Pde4B Protein — Phosphodiesterase 4B plays an important role in the study of neurodegenerative diseases. This page provides comprehensive information about this topic, including its mechanisms, significance in disease processes, and therapeutic implications.
| Phosphodiesterase 4B | |
|---|---|
| Protein Name | PDE4B (cAMP-specific phosphodiesterase) |
| Gene | PDE4B |
| Uni> | |
| PDB Structure | 1ROR, 1RO6, 5O9L |
| Molecular Weight | 70 kDa (isoform-dependent) |
| Subcellular Localization | Cytoplasm, membrane-associated |
| Protein Family | PDE4 family (Phosphodiesterase type 4) |
| EC Number | 3.1.4.53 |
Phosphodiesterase 4B (PDE4B) is a member of the phosphodiesterase type 4 family that specifically hydrolyzes cyclic adenosine monophosphate (cAMP). PDE4B is a key regulator of intracellular cAMP signaling in immune cells and neurons, making it a critical target for understanding neuroinflammatory and neurodegenerative processes. The enzyme is encoded by the PDE4B gene located on chromosome 1p31.3.
PDE4B has multiple isoforms generated by alternative splicing:
These isoforms differ in their regulatory properties and subcellular localization.
The PDE4B protein comprises:
The catalytic pocket binds cAMP with high specificity, hydrolyzing it to AMP.
PDE4B catalyzes the hydrolysis of cAMP through a two-metal ion mechanism:
This reaction terminates cAMP signaling and regulates the duration of second messenger responses.
PDE4B is highly expressed in inflammatory cells including:
In the central nervous system, PDE4B:
PDE4B participates in metabolic regulation through:
PDE4B is implicated in Alzheimer's disease pathogenesis through multiple mechanisms:
Amyloid-β toxicity: Elevated PDE4B activity exacerbates neuronal dysfunction in the presence of amyloid-β plaques. Inhibition of PDE4B protects against Aβ-induced cognitive deficits 1.
Tau pathology: PDE4B regulates tau phosphorylation through cAMP/PKA signaling pathways. Dysregulation contributes to tau hyperphosphorylation and NFT formation.

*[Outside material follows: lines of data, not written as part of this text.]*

Example start_instances_at_most_witness :
  start_instances toy_ec2 toy_regions 1 []
  = aws_except (io_each (fun r => match ids_of (toy_answer r) with
                                  | [] => io_ret tt
                                  | l => ec2_start_instances toy_ec2 r (take (Z.to_nat 1) l)
                                  end) toy_regions) [].
Proof.
  apply (start_instances_at_most toy_ec2 toy_regions toy_answer 1 []); [|lia|done].
  apply (bool_decide_unpack (NoDup toy_regions)). vm_compute. exact I.
Defined.

Example start_example : (start_instances toy_ec2 toy_regions 1 []).1 = [("eu-south-1", ["i-1"]); ("eu-west-1", ["i-4"])]%string.
Proof. vm_compute. reflexivity. Qed.
(* ===== verification/NodeScripts.v ===== *)
(** * The scripts of the nodes on the file system (benchmark/run-replicas.py,
    run-signet.py, run-donor.py)

    [main] of the three scripts: the directory of the logs, the window of tmux in which the
    node runs, and what Nodes.v models of the waits, the loops and the row of a kill.  The
    commands run on a machine with a file system, on which a node may write at any time; the
    answers of [bitcoind] are inputs. *)

From S2P Require Import Prelude PyIo PyStr PyInt PyFloat PyRegex PyTime FileSystem LogEvents NodeLog Naming ClientLog Nodes.

(** [str(Path(s))]: no empty name and no dot, one slash at the beginning, or two. *)
Definition pathlib (s : string) : string :=
  let root := if startswith "//" s && negb (startswith "///" s) then "//"%string
              else if startswith "/" s then "/"%string else EmptyString in
  match (root ++ path_text (names_of s))%string with EmptyString => "."%string | t => t end.

Section Scripts.
(** The working directory, [Path.resolve] as a text, the commands, [time.sleep], the clock
    of the logger and the import of the test framework. *)
Context (cwd : path) (resolve : string -> string) (command : list string -> io fs string) (sleep : float -> io fs unit).
Context (clock : fs -> datetime * Z) (import_module : string -> io fs unit).

(** [subprocess.run([...])] of a new window that runs [cmd]. *)
Definition new_window (name : string) (options : list string) (cmd : string) : io fs unit :=
  _ <~ command (["tmux"; "new-window"; "-t"; TMUX_SESSION_NAME; "-n"; name]%string ++ options ++ [cmd]);
  io_ret tt.

(** The logs of a node, in a directory that is made. *)
Definition log_filename (node_name name : string) : string := (node_logs_path node_name ++ "/" ++ name)%string.
Definition make_log_dir (node_name : string) : io fs unit := makedirs (path_of cwd (node_logs_path node_name)).

(** ** run-replicas.py *)

Definition run_replica_window (itcoin_fbft_path : string) (id nb_validators : Z) : io fs unit :=
  let node_name := get_node_dirname id VALIDATOR nb_validators in
  let fbftd := resolve (pathlib (itcoin_fbft_path ++ "/build/src/main")) in
  let lib_dir := resolve (pathlib (itcoin_fbft_path ++ "/build/usrlocal/lib")) in
  let datadir := pathlib (itcoin_fbft_path ++ "/" ++ benchmark_path ++ "/" ++ output_path ++ "/" ++ node_name) in
  new_window ("miner-" ++ str_of_Z id) ["-e"; "LD_LIBRARY_PATH=" ++ lib_dir]%string
    (fbftd ++ " -datadir=" ++ datadir ++ " &> " ++ log_filename node_name "miner_logs.txt").

(** The kill of the window, when it is wanted. *)
Definition kill_replica (id : Z) (fault_info : option (Z * float)) : io fs unit :=
  match fault_info with
  | None => io_ret tt
  | Some (_, fault_time) =>
      _ <~ sleep fault_time;
      _ <~ command ["tmux"; "kill-window"; "-t"; "miner-" ++ str_of_Z id]%string;
      io_ret tt
  end.

(** The row that goes at the end of the log, opened with ["r+"]. *)
Definition append_kill (id nb_validators : Z) (fault_info : option (Z * float)) : io fs unit :=
  let file := path_of cwd (log_filename (get_node_dirname id VALIDATOR nb_validators) "miner_logs.txt") in
  match fault_info with
  | None => io_ret tt
  | Some _ =>
      log <~ inspect (fun s => or_raise OSError (content s file));
      text <~ inspect (fun s => replica_log id nb_validators fault_info (clock s).1 (clock s).2 log);
      write_text file text
  end.

Definition replicas_main (itcoin_fbft_path : string) (id nb_validators : Z) (fault_info : option (Z * float)) : io fs unit :=
  let node_name := get_node_dirname id VALIDATOR nb_validators in
  _ <~ make_log_dir node_name;
  _ <~ write_text (path_of cwd (log_filename node_name "miner_logs.txt")) EmptyString;
  _ <~ run_replica_window itcoin_fbft_path id nb_validators;
  _ <~ kill_replica id fault_info;
  append_kill id nb_validators fault_info.

(** ** run-signet.py *)

Definition node_type_value (t : NodeType) : string := match t with VALIDATOR => "validator" | CLIENT => "client" end.

(** [--node-type] may be absent; [polls] are the answers of [getblockchaininfo]. *)
Definition signet_node_main (bitcoin_path itcoin_core_test_framework_path : string) (id : Z) (node_type : option NodeType) (nb_of_type : Z)
    (polls : list poll) : io fs Z :=
  _ <~ import_module itcoin_core_test_framework_path;
  t <~ lift (or_raise AttributeError node_type);
  let node_name := get_node_dirname id t nb_of_type in
  _ <~ make_log_dir node_name;
  let datadir := (resolve output_path ++ "/" ++ node_name)%string in
  _ <~ new_window ("bitcoind-" ++ node_type_value t ++ "-" ++ str_of_Z id) []
         (pathlib (bitcoin_path ++ "/bitcoind") ++ " -datadir=" ++ datadir ++ " &> " ++ log_filename node_name "bitcoind_logs.txt");
  lift (wait_started polls 0).

(** ** run-donor.py *)

(** The answers of [getwalletinfo], then the iterations of the second loop; [inl] when it
    ends. *)
Definition donor_main (itcoin_core_test_framework_path : string) (id nb_validators : Z) (balances : list (option Z)) (steps : list DonorStep)
    : io fs (option string + DonorFlags * option string) :=
  _ <~ import_module itcoin_core_test_framework_path;
  let node_name := get_node_dirname id VALIDATOR nb_validators in
  _ <~ make_log_dir node_name;
  _ <~ write_text (path_of cwd (log_filename node_name "donor_logs.txt")) EmptyString;
  _ <~ lift (wait_funds balances (MkDonorFlags false false) 0);
  lift (donor_loop steps (MkDonorFlags false false) None).
End Scripts.

(** ** The log of a replica that is killed *)

Section Killed.
Context (cwd : path) (resolve : string -> string) (command : list string -> io fs string) (sleep : float -> io fs unit).
Context (clock : fs -> datetime * Z).

Lemma write_text_content file text s s' : write_text file text s = (s', Ok tt) -> content s' file = Some text.
Proof. intros [-> Hne]%write_file_Ok. rewrite content_insert by done. by rewrite decide_True. Qed.

(** The file in which run-replicas.py writes is the one that the logs are read from. *)
Lemma miner_log_filename id nb_validators file :
  miner_log_file id nb_validators = Ok file ->
  log_filename (get_node_dirname id VALIDATOR nb_validators) "miner_logs.txt" = file.
Proof.
  unfold miner_log_file. intros (_ & _ & [= <-])%bind_Ok. unfold log_filename, node_logs_path. by rewrite <-!str_app_assoc.
Qed.

(** When run-replicas.py has killed its replica, the log that the parser reads for the
    node is what the replica left in its file, with the row of the kill.  When the primary
    of the greatest view it saw is not after the replicas to kill, this log still passes the
    check and the kill is found; when it is, it is refused with a [ParseError], whatever the
    replica wrote. *)
Theorem killed_row_read itcoin_fbft_path id nb_validators nb_faults fault_time s s' file :
  0 <= id -> 0 <= nb_faults -> (forall s, 0 <= (clock s).2) -> miner_log_file id nb_validators = Ok file ->
  replicas_main cwd resolve command sleep clock itcoin_fbft_path id nb_validators (Some (nb_faults, fault_time)) s = (s', Ok tt) ->
  exists s0 s1 out log log' view_nb,
    command ["tmux"; "kill-window"; "-t"; "miner-" ++ str_of_Z id]%string s0 = (s1, Ok out)
    /\ content s1 (path_of cwd file) = Some log /\ read_text (path_of cwd file) s' = (s', Ok log')
    /\ view_of_log (universal_newlines log) = Ok view_nb
    /\ if view_nb mod nb_validators <=? id
       then is_Some (search killed_info_pattern log') /\ (check_killed (universal_newlines log) = Ok tt -> check_killed log' = Ok tt)
       else forall cfg, make_node_log log' cfg = Raise ParseError.
Proof.
  intros Hid Hn Hclock Hfile H. apply miner_log_filename in Hfile. unfold replicas_main in H.
  apply io_bind_Ok in H as (sa & ? & _ & H). apply io_bind_Ok in H as (sb & ? & _ & H).
  apply io_bind_Ok in H as (sc & ? & _ & H). apply io_bind_Ok in H as (s1 & ? & Hkill & H).
  unfold kill_replica in Hkill. apply io_bind_Ok in Hkill as (s0 & ? & _ & Hkill).
  apply io_bind_Ok in Hkill as (s1' & out & Hkill & [= -> _]).
  unfold append_kill in H. rewrite Hfile in H.
  apply io_bind_Ok in H as (s1' & log & [= <- Hlog] & H). apply io_bind_Ok in H as (s1'' & text & [= <- Htext] & Hw).
  apply or_raise_Ok in Hlog.
  destruct (replica_log_read id nb_validators nb_faults fault_time _ _ log text Hid Hn (Hclock s1) Htext) as (view_nb & Hv & Hread).
  exists s0, s1, out, log, (universal_newlines text), view_nb. split; [done|]. split; [done|]. split.
  { unfold read_text. by rewrite (write_text_content _ _ _ _ Hw). }
  split; [done|]. destruct (view_nb mod nb_validators <=? id); [done|].
  intros cfg. unfold make_node_log. by rewrite Hread.
Qed.
End Killed.

(** No iteration and no signal makes run-donor.py end by itself. *)
Lemma donor_main_goes_on cwd import_module framework id nb_validators balances steps s s' outcome :
  donor_main cwd import_module framework id nb_validators balances steps s = (s', Ok outcome) ->
  exists f txid, outcome = inr (f, txid).
Proof.
  unfold donor_main. intros (s1 & ? & _ & H)%io_bind_Ok. apply io_bind_Ok in H as (s2 & ? & _ & H).
  apply io_bind_Ok in H as (s3 & ? & _ & H). apply io_bind_Ok in H as (s4 & ? & _ & H). injection H as _ H.
  destruct (donor_never_stops steps (MkDonorFlags false false) None outcome eq_refl H) as (f & txid & -> & _). by exists f, txid.
Qed.

(** ** Witness *)

(** A machine whose replica writes its rows when its window is opened. *)
Definition toy_file : path := ["logs"; "node-1"; "miner_logs.txt"]%string.
Definition toy_command (argv : list string) : io fs string :=
  _ <~ (if bool_decide (argv !! 1%nat = Some "new-window"%string) then append_text toy_file toy_replica_log else io_ret tt);
  io_ret EmptyString.
Definition toy_clock (s : fs) : datetime * Z := (toy_time, 17).
Definition toy_run : io fs unit :=
  replicas_main [] (fun p => p) toy_command (fun _ => io_ret tt) toy_clock "/home/itcoin-fbft" 1 4 (Some (2, 0)).

Example toy_run_works : (toy_run ∅).2 = Ok tt.
Proof. vm_compute. reflexivity. Qed.

Example killed_row_read_witness :
  exists s0 s1 out log log' view_nb,
    toy_command ["tmux"; "kill-window"; "-t"; "miner-" ++ str_of_Z 1]%string s0 = (s1, Ok out)
    /\ content s1 (path_of [] "logs/node-1/miner_logs.txt") = Some log
    /\ read_text (path_of [] "logs/node-1/miner_logs.txt") (toy_run ∅).1 = ((toy_run ∅).1, Ok log')
    /\ view_of_log (universal_newlines log) = Ok view_nb
    /\ if view_nb mod 4 <=? 1
       then is_Some (search killed_info_pattern log') /\ (check_killed (universal_newlines log) = Ok tt -> check_killed log' = Ok tt)
       else forall cfg, make_node_log log' cfg = Raise ParseError.
Proof.
  assert (forall s, 0 <= (toy_clock s).2) as Hclock by (intros; cbn; lia).
  assert (miner_log_file 1 4 = Ok "logs/node-1/miner_logs.txt"%string) as Hfile by (vm_compute; reflexivity).
  assert ((toy_run ∅).2 = Ok tt) as Hok by (vm_compute; reflexivity).
  destruct (toy_run ∅) as [s' r] eqn:Hrun. cbn [fst snd] in *. subst r. unfold toy_run in Hrun.
  exact (killed_row_read [] (fun p => p) toy_command (fun _ => io_ret tt) toy_clock "/home/itcoin-fbft" 1 4 2 0 ∅ s' _
           ltac:(lia) ltac:(lia) Hclock Hfile Hrun).
Defined.
(* ===== verification/CodeConsistency.v ===== *)
(** * Is the copied code that of the other repository? (scripts/check-code-consistency.py)

    The script compares 25 lines of a file of the repository with 25 lines of the file
    it was copied from, fetched over the network: [http_get] gives the text of a page,
    or the exception of [urllib]. *)

From S2P Require Import Prelude PyStr PySub Naming.

Abbreviation path := (list string).

Definition THIRD_PARTY_DIR (ROOT_DIR : path) : path := ROOT_DIR ++ ["src"; "grind"]%string.
Definition THIRD_PARTY_GRIND_CPP (ROOT_DIR : path) : path := THIRD_PARTY_DIR ROOT_DIR ++ ["grind.cpp"]%string.
Definition BITCOIN_CORE_BITCOIN_UTIL_CPP_URL : string :=
  "https://raw.githubusercontent.com/bitcoin/bitcoin/23.x/src/bitcoin-util.cpp".

(** [s.splitlines()[offset: offset + 25]] *)
Definition grind_task_lines (offset : nat) (s : string) : list string := take 25 (drop offset (splitlines s)).

Definition our_grind_task_offset : nat := 12.
Definition their_grind_task_offset : nat := 85.

Definition our_grind_task_function (our_file : string) : string :=
  join NL (grind_task_lines our_grind_task_offset our_file).
Definition their_grind_task_function (their_file : string) : string :=
  str_replace "static " "" (join NL (grind_task_lines their_grind_task_offset their_file)).

Section Script.
Context (http_get : string -> result string) (files : gmap path string) (ROOT_DIR : path).

Definition check_grind : result unit :=
  their_file ← http_get BITCOIN_CORE_BITCOIN_UTIL_CPP_URL;
  our_file ← universal_newlines <$> or_raise OSError (files !! THIRD_PARTY_GRIND_CPP ROOT_DIR);
  py_assert (String.eqb (our_grind_task_function our_file) (their_grind_task_function their_file)).

Definition main : result unit := check_grind.
End Script.

(** ** Lines *)

(** A line without its [static]s. *)
Definition no_static (line : string) : string := str_replace "static " "" line.

Lemma splitlines_no_nl_go n cur s :
  (String.length s <= n)%nat -> has_char nl cur = false ->
  Forall (fun l => has_char nl l = false) (splitlines_go cur s).
Proof.
  assert (forall a b, has_char nl a = false -> has_char nl b = false -> has_char nl (str_rev_app a b) = false) as Hrev.
  { intros a. induction a as [|c a IH]; intros b Ha Hb; [done|]. rewrite has_char_cons, orb_false_iff in Ha.
    cbn. apply IH; [tauto|]. rewrite has_char_cons. by rewrite (proj1 Ha), Hb. }
  revert cur s. induction n as [|n IH]; intros cur [|c s] Hn Hcur; cbn in Hn; try lia; cbn [splitlines_go].
  1,2: destruct cur; repeat constructor; by apply Hrev.
  destruct (is_line_break c) eqn:Hc.
  - constructor; [by apply Hrev|]. destruct s as [|d s]; [done|]. cbn in Hn.
    destruct (Ascii.eqb c cr && Ascii.eqb d nl); apply IH; cbn; lia || done.
  - apply IH; [lia|]. rewrite has_char_cons, Hcur, orb_false_r. destruct (Ascii.eqb_spec nl c) as [<-|]; [discriminate Hc|done].
Qed.

Lemma grind_task_lines_no_nl offset s : Forall (fun l => has_char nl l = false) (grind_task_lines offset s).
Proof. unfold grind_task_lines. by apply Forall_take, Forall_drop, (splitlines_no_nl_go (String.length s)). Qed.

Lemma no_static_no_nl l : has_char nl l = false -> has_char nl (no_static l) = false.
Proof. intros H. by apply (Sub_no_char (chars "static ") "" nl l), re_sub_Sub. Qed.

Lemma no_static_join ls : str_replace "static " "" (join NL ls) = join NL (map no_static ls).
Proof.
  induction ls as [|l ls IH]; [done|]. destruct ls as [|k ls]; [done|].
  change (join NL (l :: k :: ls)) with (l ++ String nl (join NL (k :: ls)))%string. unfold str_replace in *.
  rewrite re_sub_line; [by rewrite IH|done|]. by repeat constructor.
Qed.

(** The text of no line is that of an empty line. *)
Definition at_least_one (ls : list string) : list string := match ls with [] => [EmptyString] | _ => ls end.

Lemma line_split a b a' b' :
  has_char nl a = false -> has_char nl a' = false -> (a ++ String nl b)%string = (a' ++ String nl b')%string -> a = a' /\ b = b'.
Proof.
  revert a'. induction a as [|c a IH]; intros [|c' a'] Ha Ha' H; cbn in H; rewrite ?has_char_cons, ?orb_false_iff in *.
  - by injection H.
  - injection H as <- _. by destruct Ha'.
  - injection H as -> _. by destruct Ha.
  - injection H as <- H. apply IH in H as [-> ->]; tauto.
Qed.

Lemma join_at_least_one ls : join NL ls = join NL (at_least_one ls).
Proof. by destruct ls. Qed.

Lemma join_inj_nonempty l ls k ks :
  Forall (fun l => has_char nl l = false) (l :: ls) -> Forall (fun l => has_char nl l = false) (k :: ks) ->
  join NL (l :: ls) = join NL (k :: ks) -> l :: ls = k :: ks.
Proof.
  revert l k ks. induction ls as [|l' ls IH]; intros l k [|k' ks] Hl Hk H; apply Forall_cons in Hl as [Hl Hls]; apply Forall_cons in Hk as [Hk Hks].
  - cbn in H. congruence.
  - cbn [join] in H. subst l. rewrite has_char_app in Hl. cbn in Hl. by rewrite orb_true_r in Hl.
  - cbn [join] in H. subst k. rewrite has_char_app in Hk. cbn in Hk. by rewrite orb_true_r in Hk.
  - change (l ++ String nl (join NL (l' :: ls)) = k ++ String nl (join NL (k' :: ks)))%string in H.
    apply line_split in H as [-> H]; [|done..]. f_equal. by apply IH.
Qed.

Lemma join_inj ls ks :
  Forall (fun l => has_char nl l = false) ls -> Forall (fun l => has_char nl l = false) ks ->
  join NL ls = join NL ks <-> at_least_one ls = at_least_one ks.
Proof.
  intros Hl Hk. rewrite (join_at_least_one ls), (join_at_least_one ks). split; [|congruence].
  destruct ls, ks; cbn [at_least_one]; intros H; apply join_inj_nonempty in H; auto.
Qed.

(** ** What the check says *)

(** C20: The script succeeds exactly when both files can be read and their 25 lines are the
    same one by one, those of the original without [static]; it fails with an
    AssertionError when they differ. *)
Theorem main_compares_lines http_get files ROOT_DIR their_file our_bytes :
  http_get BITCOIN_CORE_BITCOIN_UTIL_CPP_URL = Ok their_file ->
  files !! THIRD_PARTY_GRIND_CPP ROOT_DIR = Some our_bytes ->
  main http_get files ROOT_DIR =
  if decide (at_least_one (grind_task_lines our_grind_task_offset (universal_newlines our_bytes))
             = at_least_one (map no_static (grind_task_lines their_grind_task_offset their_file)))
  then Ok tt else Raise AssertionError.
Proof.
  intros Ht Ho. unfold main, check_grind. rewrite Ht, Ho. cbn [mbind result_bind or_raise fmap result_fmap].
  unfold our_grind_task_function, their_grind_task_function. rewrite no_static_join.
  match goal with |- context [decide ?P] => set (eq_lines := P) end.
  match goal with |- context [String.eqb ?a ?b] => assert (a = b <-> eq_lines) as Hiff end.
  { apply join_inj; [apply grind_task_lines_no_nl|]. apply Forall_map. eapply Forall_impl; [apply grind_task_lines_no_nl|].
    apply no_static_no_nl. }
  match goal with |- context [String.eqb ?a ?b] => destruct (String.eqb_spec a b) end; destruct (decide eq_lines); try done; tauto.
Qed.

(** The lines of two files that agree on the compared lines. *)
Definition our_sample : string :=
  foldr (fun r s => r ++ String nl s)%string EmptyString (repeat "//"%string 12 ++ ["{"; "    arith_uint256 target;"; "}"]%string).
Definition their_sample : string :=
  foldr (fun r s => r ++ String nl s)%string EmptyString
    (repeat "//"%string 85 ++ ["{"; "    static arith_uint256 target;"; "}"]%string).
Definition sample_files : gmap path string := {[ ["src"; "grind"; "grind.cpp"]%string := our_sample ]}.

Lemma main_compares_lines_witness :
  main (fun _ => Ok their_sample) sample_files [] = Ok tt.
Proof. rewrite (main_compares_lines _ _ _ their_sample our_sample) by (vm_compute; reflexivity). by vm_compute. Defined.

(** ** What it does not say

    Files that end before the compared lines are the same for the script, and so are two
    files that differ outside of them. *)
Lemma short_files_pass http_get files ROOT_DIR their_file our_bytes :
  http_get BITCOIN_CORE_BITCOIN_UTIL_CPP_URL = Ok their_file ->
  files !! THIRD_PARTY_GRIND_CPP ROOT_DIR = Some our_bytes ->
  (length (splitlines (universal_newlines our_bytes)) <= our_grind_task_offset)%nat ->
  (length (splitlines their_file) <= their_grind_task_offset)%nat ->
  main http_get files ROOT_DIR = Ok tt.
Proof.
  intros Ht Ho Hours Htheirs. unfold main, check_grind. rewrite Ht, Ho. cbn [mbind result_bind or_raise fmap result_fmap].
  unfold our_grind_task_function, their_grind_task_function, grind_task_lines. by rewrite !drop_ge.
Qed.

(** Without the file at the path the script reads, it fails: the repository keeps the
    copy under [src/blockchain]. *)
Definition repository_files : gmap path string := {[ ["src"; "blockchain"; "grind.cpp"]%string := our_sample ]}.

Lemma copy_moved : main (fun _ => Ok their_sample) repository_files [] = Raise OSError.
Proof. by vm_compute. Qed.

Neuroinflammation: Microglial PDE4B drives pro-inflammatory cytokine production, creating a chronic inflammatory environment that promotes neurodegeneration.
Synaptic plasticity: PDE4B activity impairs long-term potentiation (LTP) and memory consolidation. PDE4 inhibitors enhance memory in animal models.
In Parkinson's disease, PDE4B:
PDE4B dysregulation contributes to motor neuron degeneration through:
Genetic association studies have linked PDE4B polymorphisms with schizophrenia susceptibility. The protein is involved in dopaminergic and glutamatergic signaling pathways implicated in psychosis.
Clinical Approved:
In Development:
PDE4B interacts with:
Pde4B Protein — Phosphodiesterase 4B plays an important role in the study of neurodegenerative diseases. This page provides comprehensive information about this topic, including its mechanisms, significance in disease processes, and therapeutic implications.
The study of Pde4B Protein — Phosphodiesterase 4B has evolved significantly over the past decades. Research in this area has revealed important insights into the underlying mechanisms of neurodegeneration and continues to drive therapeutic development.
Historical context and key discoveries in this field have shaped our current understanding and will continue to guide future research directions.